Selain itu, BioColoMelt-Dx juga dapat digunakan untuk penapisan (screening) Lynch syndrome, suatu kondisi yang dapat meningkatkan risiko seseorang untuk mengidap berbagai macam kanker dan bersifat keturunan. Dengan diperolehnya informasi Lynch syndrome dari hasil penapisan tersebut, keluarga pasien yang terduga mempunyai Lynch syndrome dapat menjalani pengawasan untuk pencegahan atau penanganan kanker sedini mungkin.
Direktur Utama Bio Farma Honesti Basyir mengatakan Holding BUMN Farmasi berkomitmen untuk selalu berkolaborasi & bekerja sama dengan semua pemangku kepentingan (stakeholder) dan juga semua pihak yang bisa mewujudkan produk–produk sebagai bagian dari cinta produk Indonesia.
“Dalam transformasi Bio Farma sendiri, kami juga sudah mulai memposisikan diri dalam dua hal penting, yang pertama bagaimana kita masuk inovasi produk diagnostic dan juga therapeutic yang sifatnya lebih personalize karena sebenarnya trend ke depan adalah hal seperti ini," kata dia dalam siaran persnya, Rabu (20/7/2022).

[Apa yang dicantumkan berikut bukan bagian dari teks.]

(* ===== verification/FioRbtreeSpec.v ===== *)
(** * fio: red-black trees as ordered sequences

    What the tree promises its users: a tree is a sequence of nodes, which a new
    node enters at the place where it was linked and from which a node can be
    taken; [rb_first] and [rb_next] walk along it, and no way down is longer than
    twice the logarithm of the number of nodes. *)
From Stdlib Require Import ZArith Lia.
From stdpp Require Import base numbers gmap list.
From S2P Require Import Prelude FioRbtree FioRbtreeShape FioRbtreeInsert FioRbtreeErase.

(** The state holds a balanced tree with the nodes [l], in order. *)
Definition is_rbtree (s : rb_root) (l : list Z) : Prop :=
  ∃ T n, rep s [] T ∧ rb Black n T ∧ addrs T = l.

(** The place of a new node in a tree: the link that the search ends at, with the
    nodes before and after. *)
Definition is_gap (s : rb_root) (parent : Z) (at_ : link) (l1 l2 : list Z) : Prop :=
  ∃ T n K, rep s [] T ∧ rb Black n T ∧ T = plug K Leaf ∧
    parent = par K ∧ at_ = link_of K ∧ l1 = before K ∧ l2 = after K.

Lemma is_rbtree_nodup s l : is_rbtree s l → NoDup l ∧ Forall good l.
Proof. intros (T & n & [_ _ H] & _ & <-). simpl in H. by rewrite app_nil_r in H. Qed.
Lemma is_rbtree_dom s l a : is_rbtree s l → a ∈ l → is_Some (nodes s !! a).
Proof. intros (T & n & Hr & _ & <-) Ha. eapply rep_dom; [done|]. set_solver. Qed.
Lemma is_rbtree_empty h : is_rbtree (RbRoot h 0) [].
Proof.
  exists Leaf, 0%nat. split; [|done]. constructor; simpl; [done|done|]. by split; constructor.
Qed.
Lemma is_rbtree_root s l : is_rbtree s l → (root s = 0 ↔ l = []).
Proof.
  intros (T & n & Hr & _ & <-). assert (root s = ptr T) as -> by (by destruct Hr). split.
  - destruct T as [|c t a u]; [done|]. intros E. simpl in E.
    apply (rep_good_addr _ _ L) in Hr as [? _]. lia.
  - destruct T; simpl; [done|]. intros E. by apply app_nil in E as [_ ?].
Qed.

(** The heap may change outside of the tree. *)
Lemma is_rbtree_frame s h l :
  is_rbtree s l → (∀ a, a ∈ l → h !! a = nodes s !! a) → is_rbtree (RbRoot h (root s)) l.
Proof.
  intros (T & n & [H1 H2 H3] & Hrb & <-) Hh. exists T, n. split; [|done].
  constructor; [|done|done]. by eapply repr_frame.
Qed.

(** ** The nodes of the heap stay *)

Lemma keeps_upd D a f : keeps (λ s, dom (nodes s) = D) (rb_upd a f).
Proof.
  intros s Hs. unfold rb_upd, rb_get, mbind, prog_bind. destruct (nodes s !! a) eqn:E; simpl; [|exact Hs].
  rewrite <- Hs. apply dom_insert_lookup_L. by eexists.
Qed.
Lemma keeps_get D a : keeps (λ s, dom (nodes s) = D) (rb_get a).
Proof. intros s Hs. unfold rb_get. by destruct (nodes s !! a). Qed.
Lemma keeps_root D a : keeps (λ s, dom (nodes s) = D) (set_root a).
Proof. by intros s Hs. Qed.
Lemma keeps_read {A} D (f : rb_root → A) : keeps (F:=fault) (λ s, dom (nodes s) = D) (readS f).
Proof. by intros s Hs. Qed.
#[local] Hint Resolve keeps_upd keeps_get keeps_root keeps_read : keepdb.

Section keeps_dom.
Context (D : gset Z).
Abbreviation kept m := (keeps (λ s, dom (nodes s) = D) m).

Lemma keeps_rotate d a : kept (rotate d a).
Proof.
  unfold rotate, unless_null, relink, rb_set_parent. solve_keeps.
Qed.
#[local] Hint Resolve keeps_rotate : keepdb.
Lemma keeps_insert_color x : kept (rb_insert_color x).
Proof.
  assert (∀ fuel x, kept (insert_loop fuel x)).
  { intros fuel. induction fuel as [|fuel IH]; intros y; simpl; [apply keeps_leave|].
    unfold insert_turn, red_node, rb_set_black, rb_set_red. solve_keeps. }
  unfold rb_insert_color, rb_set_black. solve_keeps.
Qed.
Lemma keeps_erase x : kept (rb_erase x).
Proof.
  assert (∀ fuel x y, kept (erase_loop fuel x y)).
  { intros fuel. induction fuel as [|fuel IH]; intros y z; simpl; [apply keeps_leave|].
    unfold erase_turn, erase_sibling, erase_far, both_black, black_node, unless_null, rb_set_black,
      rb_set_red, rb_set_color. solve_keeps. }
  assert (∀ fuel x, kept (leftmost fuel x)).
  { intros fuel. induction fuel as [|fuel IH]; intros y; simpl; [apply keeps_leave|]. solve_keeps. }
  unfold rb_erase, erase_one, erase_two, __rb_erase_color, unless_null, relink, rb_set_parent,
    rb_set_black. solve_keeps.
Qed.
Lemma keeps_link x p l : kept (rb_link_node x p l).
Proof. unfold rb_link_node, set_link. solve_keeps. Qed.
End keeps_dom.

Lemma keeps_dom_run {A} (m : rbprog A) s x s' :
  (∀ D, keeps (λ s, dom (nodes s) = D) m) → m s = (Done x, s') → dom (nodes s') = dom (nodes s).
Proof. intros Hm E. specialize (Hm (dom (nodes s)) s eq_refl). by rewrite E in Hm. Qed.

(** ** Insertion and deletion *)

Lemma rb_insert_spec s parent at_ l1 l2 x :
  is_gap s parent at_ l1 l2 → good x → x ∉ l1 ++ l2 → is_Some (nodes s !! x) →
  ∃ s', (rb_link_node x parent at_;; rb_insert_color x) s = (Done tt, s') ∧
    is_rbtree s' (l1 ++ x :: l2) ∧ dom (nodes s') = dom (nodes s).
Proof.
  intros (T & n & K & Hr & Hrb & -> & -> & -> & -> & ->) Hx Hout Hin. apply rep_plug in Hr.
  destruct (rb_plug_inv _ _ _ Hrb) as (n' & c & HL & HK). inversion HL; subst.
  destruct (link_run s K x Hr Hx) as (s1 & E1 & Hr1); [|done|].
  { intros H. apply Hout. rewrite <- (app_nil_l (path_addrs K)) in H.
    change [] with (addrs Leaf) in H. rewrite <- addrs_plug, addrs_plug_eq in H. done. }
  destruct (insert_color_run s1 K Leaf x Leaf 0 Hr1) as (s2 & m & T & E2 & HT & Hrb2 & Ha); [eauto..|].
  exists s2. assert ((rb_link_node x (par K) (link_of K);; rb_insert_color x) s = (Done tt, s2)) as E.
  { by rewrite (bind_done _ _ _ _ _ E1). }
  split_and!; [done| |].
  - exists T, m. split_and!; [done..|]. by rewrite Ha, addrs_plug_eq.
  - eapply keeps_dom_run; [|exact E]. intros D. apply keeps_bind; [apply keeps_link|].
    intros _. apply keeps_insert_color.
Qed.

Lemma rb_erase_spec s l x :
  is_rbtree s l → x ∈ l →
  ∃ s', rb_erase x s = (Done tt, s') ∧ is_rbtree s' (filter (λ a, a ≠ x) l) ∧
    dom (nodes s') = dom (nodes s).
Proof.
  intros (T & n & Hr & Hrb & <-) Hx.
  destruct (erase_run s T n x Hr Hrb Hx) as (s' & m & T' & E & Hr' & Hrb' & Ha).
  exists s'. split_and!; [done|by exists T', m|]. eapply keeps_dom_run; [|exact E].
  intros D. apply keeps_erase.
Qed.

(** ** Walking along the tree *)

Lemma plug_ptr s K t : rep s K t → t ≠ Leaf → (ptr t =? 0) = false.
Proof. apply rep_ptr_nonzero. Qed.

Lemma leftmost_first s K t :
  rep s K t → t ≠ Leaf → leftmost (heap_fuel s) (ptr t) s = (Done (hd 0 (addrs t)), s).
Proof.
  intros Hr Hne. destruct (left_decomp t Hne) as (K2 & c & y & r & -> & HK2).
  rewrite (leftmost_run _ s K K2 c y r Hr HK2).
  - by rewrite addrs_plug_eq, (lefts_before _ HK2).
  - apply rep_app, rep_fuel in Hr. rewrite length_app in Hr. lia.
Qed.

Lemma rb_first_spec s l : is_rbtree s l → rb_first s = (Done (hd 0 l), s).
Proof.
  intros (T & n & Hr & _ & <-). unfold rb_first.
  rewrite (bind_done (readS root) _ s s _ eq_refl).
  assert (root s = ptr T) as -> by (by destruct Hr). destruct (decide (T = Leaf)) as [->|Hne]; [done|].
  rewrite (plug_ptr _ _ _ Hr Hne), (bind_done (readS heap_fuel) _ s s _ eq_refl).
  by eapply leftmost_first.
Qed.

Lemma up_right_run fuel s K t :
  rep s K t → t ≠ Leaf → (length K < fuel)%nat →
  up_right fuel (ptr t) s = (Done (hd 0 (after K)), s).
Proof.
  revert fuel t. induction K as [|[d a c u] K IH]; intros fuel t Hr Hne Hf;
    (destruct fuel as [|fuel]; [simpl in Hf; lia|]); destruct t as [|ct l x r]; try done;
    rewrite (node_nd _ _ _ _ L) in Hr |- *; rewrite ptr_nd; cbn [up_right]; run_get Hr;
    rewrite cell_parent by (exact (rep_par _ _ _ Hr)); cbn [par f_addr].
  - done.
  - apply rep_up in Hr as Hp. rewrite (rep_nonzero _ _ _ _ _ _ _ Hp). run_get Hp.
    destruct d; unfold cell; cbn [rb_right]; rewrite ?ptr_nd.
    + rewrite (proj2 (Z.eqb_neq _ _)); [done|]. apply rep_down_other in Hp.
      apply not_eq_sym. by eapply rep_ptr_ne.
    + rewrite Z.eqb_refl. rewrite <- (ptr_nd R c (nd L ct l x r) a u).
      rewrite IH; [done|done|done|simpl in Hf; lia].
Qed.

(** A node has one place in a sequence. *)
Lemma nodup_split (A B A' B' : list Z) x :
  A ++ x :: B = A' ++ x :: B' → NoDup (A ++ x :: B) → B' = B.
Proof.
  revert A'. induction A as [|a A IH]; intros [|a' A']; simpl; intros [= E] Hnd; [done|..].
  - subst. apply NoDup_cons in Hnd as [Hnd _]. set_solver.
  - subst. apply NoDup_cons in Hnd as [Hnd _]. set_solver.
  - apply NoDup_cons in Hnd as [_ Hnd]. eauto.
Qed.

Lemma rb_next_spec s l1 x l2 : is_rbtree s (l1 ++ x :: l2) → rb_next x s = (Done (hd 0 l2), s).
Proof.
  intros (T & n & Hr & _ & Ha). destruct (find_addr x T) as (K & c & l & r & ->).
  { rewrite Ha. set_solver. }
  assert (l2 = addrs r ++ after K) as ->.
  { rewrite addrs_plug_eq in Ha. cbn [addrs] in Ha. destruct Hr as [_ _ [Hnd _]]. simpl in Hnd.
    rewrite app_nil_r, addrs_plug_eq in Hnd. cbn [addrs] in Hnd.
    revert Ha Hnd. rewrite <- app_assoc, <- app_comm_cons, app_assoc. intros Ha Hnd.
    by eapply nodup_split. }
  apply rep_plug in Hr. rewrite (node_nd _ _ _ _ L) in Hr.
  unfold rb_next. run_get Hr. rewrite cell_parent, right_cell by (exact (rep_par _ _ _ Hr)).
  rewrite (proj2 (Z.eqb_neq _ _)).
  2:{ apply not_eq_sym, par_out.
      - destruct Hr as [_ _ [Hnd _]]. rewrite addrs_nd in Hnd. simpl in Hnd.
        apply NoDup_cons in Hnd as [Hnd _]. set_solver.
      - apply rep_good_addr in Hr as [? _]. lia. }
  rewrite (bind_done (readS heap_fuel) _ s s _ eq_refl).
  destruct (decide (r = Leaf)) as [->|Hne]; cbn [ptr].
  - cbn [addrs app]. rewrite Z.eqb_refl. rewrite <- (ptr_nd L c l x Leaf). apply up_right_run; [done|done|by eapply rep_fuel].
  - apply rep_down_other in Hr. rewrite (plug_ptr _ _ _ Hr Hne), (leftmost_first _ _ _ Hr Hne).
    destruct (addrs r) as [|a A] eqn:E; [|done]. destruct r; [done|]. by apply app_nil in E as [_ ?].
Qed.

(** The whole walk: from the first node on to the next, until there is none. *)
Fixpoint rb_walk (fuel : nat) (n : Z) : rbprog (list Z) :=
  match fuel with
  | O => leave OutOfFuel
  | S fuel => if n =? 0 then mret [] else n' ← rb_next n; rest ← rb_walk fuel n'; mret (n :: rest)
  end.

Lemma rb_walk_spec fuel s l1 l2 :
  is_rbtree s (l1 ++ l2) → (length l2 < fuel)%nat → rb_walk fuel (hd 0 l2) s = (Done l2, s).
Proof.
  revert l1 l2. induction fuel as [|fuel IH]; intros l1 l2 Hs Hf; [lia|].
  destruct l2 as [|x l2]; simpl; [done|].
  assert (x =? 0 = false) as ->.
  { apply is_rbtree_nodup in Hs as [_ Hg]. apply Z.eqb_neq. eapply good_in; [exact Hg|]. set_solver. }
  rewrite (bind_done _ _ _ _ _ (rb_next_spec s l1 x l2 Hs)).
  rewrite (cons_middle x l1), app_assoc in Hs.
  by rewrite (bind_done _ _ _ _ _ (IH _ l2 Hs ltac:(simpl in Hf; lia))).
Qed.

(** ** The claims *)

(** The search for the place [k]: down to a null link, with [k] nodes on the left. *)
Fixpoint gap_path (t : tree) (k : nat) (K : path) : path :=
  match t with
  | Leaf => K
  | Node c l a r =>
      if (k <=? length (addrs l))%nat then gap_path l k (Frame L a c r :: K)
      else gap_path r (k - length (addrs l) - 1) (Frame R a c l :: K)
  end.
Lemma gap_path_eq t k K :
  plug (gap_path t k K) Leaf = plug K t ∧
  ((k ≤ length (addrs t))%nat →
   before (gap_path t k K) = before K ++ take k (addrs t) ∧
   after (gap_path t k K) = drop k (addrs t) ++ after K).
Proof.
  revert k K. induction t as [|c l IHl a r IHr]; intros k K; simpl.
  - split; [done|]. intros Hk. destruct k; [|lia]. by rewrite app_nil_r.
  - destruct (Nat.leb_spec k (length (addrs l))) as [Hk|Hk].
    + destruct (IHl k (Frame L a c r :: K)) as [E H]. split; [done|]. intros _.
      destruct (H Hk) as [Hb Hf]. simpl in *. rewrite Hb, Hf.
      rewrite take_app_le, drop_app_le by done. by rewrite <- app_assoc.
    + destruct (IHr (k - length (addrs l) - 1)%nat (Frame R a c l :: K)) as [E H]. split; [done|].
      intros Hk2. rewrite length_app in Hk2. simpl in Hk2. destruct (H ltac:(lia)) as [Hb Hf].
      simpl in *. rewrite Hb, Hf, take_app_ge, drop_app_ge by lia.
      destruct (k - length (addrs l))%nat as [|j] eqn:Ej; [lia|]. simpl.
      rewrite Nat.sub_0_r. by rewrite <- !app_assoc.
Qed.

Lemma is_gap_exists s l k :
  is_rbtree s l → (k ≤ length l)%nat → ∃ parent at_, is_gap s parent at_ (take k l) (drop k l).
Proof.
  intros (T & n & Hr & Hrb & <-) Hk. destruct (gap_path_eq T k []) as [E H].
  destruct (H Hk) as [Hb Hf]. rewrite app_nil_r in Hf. simpl in *.
  exists (par (gap_path T k [])), (link_of (gap_path T k [])).
  exists T, n, (gap_path T k []). by split_and!.
Qed.

Lemma is_rbtree_height s l :
  is_rbtree s l →
  ∃ T, rep s [] T ∧ addrs T = l ∧ (height T ≤ 2 * Nat.log2 (S (length l)))%nat.
Proof. intros (T & n & Hr & Hrb & <-). exists T. split_and!; [done|done|]. by eapply rb_log. Qed.

(** C15: A balanced tree is a sequence of nodes that inserting and erasing change as
    they should.  At every place of the sequence there is a null link, and linking
    a new node there and calling [rb_insert_color] completes and leaves a balanced
    tree with the node at that place.  [rb_erase] of any node of the tree completes
    and leaves a balanced tree with the other nodes in the same order.  Balanced
    means: no red node has a red child and all ways down have the same number of
    black nodes, so that no way down is longer than twice the logarithm. *)
Theorem rbtree_refines_sequence (s : rb_root) (l : list Z) :
  is_rbtree s l →
  (∀ x k, good x → x ∉ l → is_Some (nodes s !! x) → (k ≤ length l)%nat →
     (∃ parent at_, is_gap s parent at_ (take k l) (drop k l)) ∧
     ∀ parent at_, is_gap s parent at_ (take k l) (drop k l) →
       ∃ s', (rb_link_node x parent at_;; rb_insert_color x) s = (Done tt, s') ∧
         is_rbtree s' (take k l ++ x :: drop k l)) ∧
  (∀ x, x ∈ l →
     ∃ s', rb_erase x s = (Done tt, s') ∧ is_rbtree s' (filter (λ a, a ≠ x) l)) ∧
  ∃ T, rep s [] T ∧ addrs T = l ∧ (height T ≤ 2 * Nat.log2 (S (length l)))%nat.
Proof.
  intros Hs. split_and!; [|intros x Hx|by apply is_rbtree_height].
  - intros x k Hx Hout Hin Hk. split; [by apply is_gap_exists|]. intros parent at_ Hgap.
    destruct (rb_insert_spec s parent at_ (take k l) (drop k l) x Hgap Hx) as (s' & E & H & _);
      [by rewrite take_drop|done|]. eauto.
  - destruct (rb_erase_spec s l x Hs Hx) as (s' & E & H & _). eauto.
Qed.

(** From the node [rb_first] returns, [rb_next] visits every node of the tree
    once, in order, and then returns null; the tree is left as it is. *)
Theorem rbtree_walk_in_order (s : rb_root) (l : list Z) :
  is_rbtree s l →
  (n ← rb_first; rb_walk (S (length l)) n) s = (Done l, s).
Proof.
  intros Hs. rewrite (bind_done _ _ _ _ _ (rb_first_spec s l Hs)).
  apply (rb_walk_spec _ s []); [done|lia].
Qed.

(** ** A tree of three nodes *)

Definition tree3 : rb_root :=
  RbRoot (list_to_map [(8, RbNode 16 0 0); (16, RbNode 1 24 8); (24, RbNode 16 0 0);
                       (32, RbNode 0 0 0)]) 16.

Lemma tree3_ok : is_rbtree tree3 [8; 16; 24].
Proof.
  exists (Node Black (Node Red Leaf 8 Leaf) 16 (Node Red Leaf 24 Leaf)), 1%nat.
  split; [|split; [repeat econstructor|reflexivity]]. constructor; simpl.
  - by repeat split.
  - done.
  - split; [by apply (bool_decide_unpack _)|repeat constructor; unfold good; lia].
Defined.

Lemma rbtree_refines_sequence_witness :
  (∃ parent at_, is_gap tree3 parent at_ [8; 16] [24]) ∧
  (∃ s', rb_erase 16 tree3 = (Done tt, s') ∧ is_rbtree s' [8; 24]).
Proof.
  destruct (rbtree_refines_sequence tree3 [8; 16; 24] tree3_ok) as (Hi & He & _). split.
  - apply (Hi 32 2%nat); [by split|by apply (bool_decide_unpack _)|by eexists|simpl; lia].
  - apply (He 16). by apply (bool_decide_unpack _).
Defined.

Lemma rbtree_walk_in_order_witness :
  (n ← rb_first; rb_walk 4 n) tree3 = (Done [8; 16; 24], tree3).
Proof. apply (rbtree_walk_in_order tree3 [8; 16; 24]). exact tree3_ok. Defined.

(** Erasing the root puts its successor in its place. *)
Example erase_root :
  root (rb_erase 16 tree3).2 = 24 ∧ nodes (rb_erase 16 tree3).2 !! 24 = Some (RbNode 1 0 8).
Proof. vm_compute. done. Qed.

"Kalau kita semua bisa bersatu padu berkolaborasi mulai dari sekarang, insya Allah semua permasalahan bisa kita atasi bersama- sama dengan secara sistematis. Sehingga nantinya salah satu program pemerintah yaitu mewujudkan Kemandirian Kesehatan itu bisa kita nikmati sama–sama,” katanya menambahkan.
Honesti menutup BioColomelt Produksi Bio Farma memiliki Tingkat Komponen Dalam Negeri (TKDN) lebih dari 50 %, tentu saja hal ini membuktikan kemandirian Nasional dalam hal penyediaan alat kesehatan (Kit Diagnostik) dapat tercapai.
“Dengan TKDN yang mencapai 50 persen, diharapkan hal ini menjadi momentum bagi bangsa Indonesia, untuk melepaskan diri dari ketergantungan atas alat kesehatan impor dan akan menekan biaya pemeriksaan serta, diharapkan pasien dapat memperoleh akses pelayanan kesehatan yang lebih mudah untuk pemeriksaan, serta ketepatan jenis terapi dan penanganan sedari dini”, ujar Honesti.
Produk BioColomelt-Dx merupakan inovasi hasil kolaborasi Bio Farma dan PathGen yang melibatkan berbagai industri, instansi penelitian dan pendidikan, seperti dengan Univ Nottingham Inggris, dan memiliki Lab pengembangan di Indonesia (Lab LIPI dan BRIN). Sebelum diluncurkan pada hari ini, BioColomelt-DX divalidasi oleh Klinisi di beberapa RS Nasional diantaranya RS Dharmais, RS Sardjito (dan UGM), RSCM (dan FKUI) dan lainnya.
Dirut RSK Dharmais, dr Soeko W Nindito D.MARS mengatakan Rumah Sakit Kanker Dharmais sebagai pusat kanker nasional ke depan bertekad untuk memanfaatkan kit ini.
“Kit ini, akan lebih efisien dan lebih efektif untuk mendeteksi dini kanker usus, sehingga timbulnya kanker dapat dicegah atau ditangani dengan tata laksana yang lebih tepat,” ungkap dr Soeko W Nindito D.MARS.
Diketahui, kanker kolorektal merupakan sebutan lain untuk kanker yang menyerang usus besar (kolon), rektum, ataupun keduanya. Berdasarkan data WHO tahun 2018, kanker kolorektal menempati peringkat ketiga dunia untuk jenis kanker yang paling umum terjadi.
Di Indonesia sendiri, berdasarkan data Globocan tahun 2020, kanker kolorektal menduduki peringkat keempat kanker dengan kasus baru terbanyak di Indonesia. Setidaknya terdapat 35 ribu jumlah pasien yang terdiagnosis kanker kolorektal setiap tahunnya, dan 35 persen di antaranya menyerang penduduk Indonesia yang berusia produktif (di bawah 40 tahun). Sedangkan angka kematian di Indonesia mencapai 6,7 dari 100 ribu kasus.